Lemma modal_reads (box : bool) txt s d :
  solid txt → unary_reads txt s d →
  inner_reads ((if box then "[] " else "<> ") +:+ txt) (SModal (if box then Box else Diamond) Guard_default s) d.
Proof using Type.
  intros Hso Hu k p r Hp Hr Hk Hd Hf.
  assert (Hp' : skips (rest p) = (if box then "[" else "<") +:+ (if box then "]" else ">") +:+ " " +:+ txt +:+ r).
  { rewrite Hp. by destruct box. }
  clear Hp. pose proof (here_skip p _ Hp') as Hh. pose proof (hr_rest _ _ _ Hh) as Hrest.
  pose proof (skipped_length p _ Hp') as Hlen.
  assert (Hl : String.length (" " +:+ txt +:+ r) < k).
  { destruct box; rewrite !length_sapp in Hlen; simpl in Hlen; rewrite !length_sapp; simpl; lia. }
  assert (Hin : parse_unary_inner (parse_unary k) (parse_or k) p =
    match try_consume_char (if box then "[" else "<") (skip_whitespace p) with
    | Some q => parse_modal (parse_unary k) (if box then Box else Diamond) (if box then "]" else ">") q
    | None => parse_primary (parse_or k) (skip_whitespace p)
    end).
  { destruct box; rewrite sapp_cons in Hp'; rewrite (inner_modal _ _ p _ _ Hp') by done; cbv zeta;
      unfold try_consume_char; rewrite (hr_rest _ _ _ Hh) in Hrest.
    - destruct (try_consume_str "[" (skip_whitespace p)) eqn:E; [done|].
      destruct (consume_here "[" _ _ (hr_rest _ _ _ Hh)) as (q & E' & _). congruence.
    - by rewrite (consume_none "[") by (rewrite (hr_rest _ _ _ Hh); done). }
  rewrite Hin. clear Hin.
  destruct (consume_here _ _ _ Hrest) as (p2 & E & H2). unfold try_consume_char. rewrite E.
  unfold parse_modal.
  destruct (guard_here (if box then "]" else ">") p2 (" " +:+ txt +:+ r)) as (p3 & -> & H3).
  { apply (hr_rest _ _ _ H2). }
  { destruct box; auto. }
  apply (operator_reads k p p3 txt s d r (NModal (if box then Box else Diamond) Guard_default)
    (SModal (if box then Box else Diamond) Guard_default) (TModal (if box then Box else Diamond) Guard_default)
    (" " +:+ txt +:+ r)); try done.
  - eapply here_trans; [exact Hh|]. by eapply here_trans.
  - rewrite skips_space. by apply skips_solid_text.
  - intros st n. simpl. by destruct (resolve st n s).
  - intros c t ns H. node_tree_tac.
Qed.
Lemma reads_then_here p s r id q r' q' :
  reads_as p s r id q → here q r' q' → reads_as p s r' id q'.
Proof using Type.
  intros [? ? ? ? ? ? ?] [Hb Hs Hd Hr]. split; unfold table in *; rewrite ?Hb, ?Hs, ?Hd, ?Hr in *; done.
Qed.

TASK DIRECTIONS
Within this data, count the lines that include the string "Hlen" and write the number with nothing else.

YOUR RESPONSE
2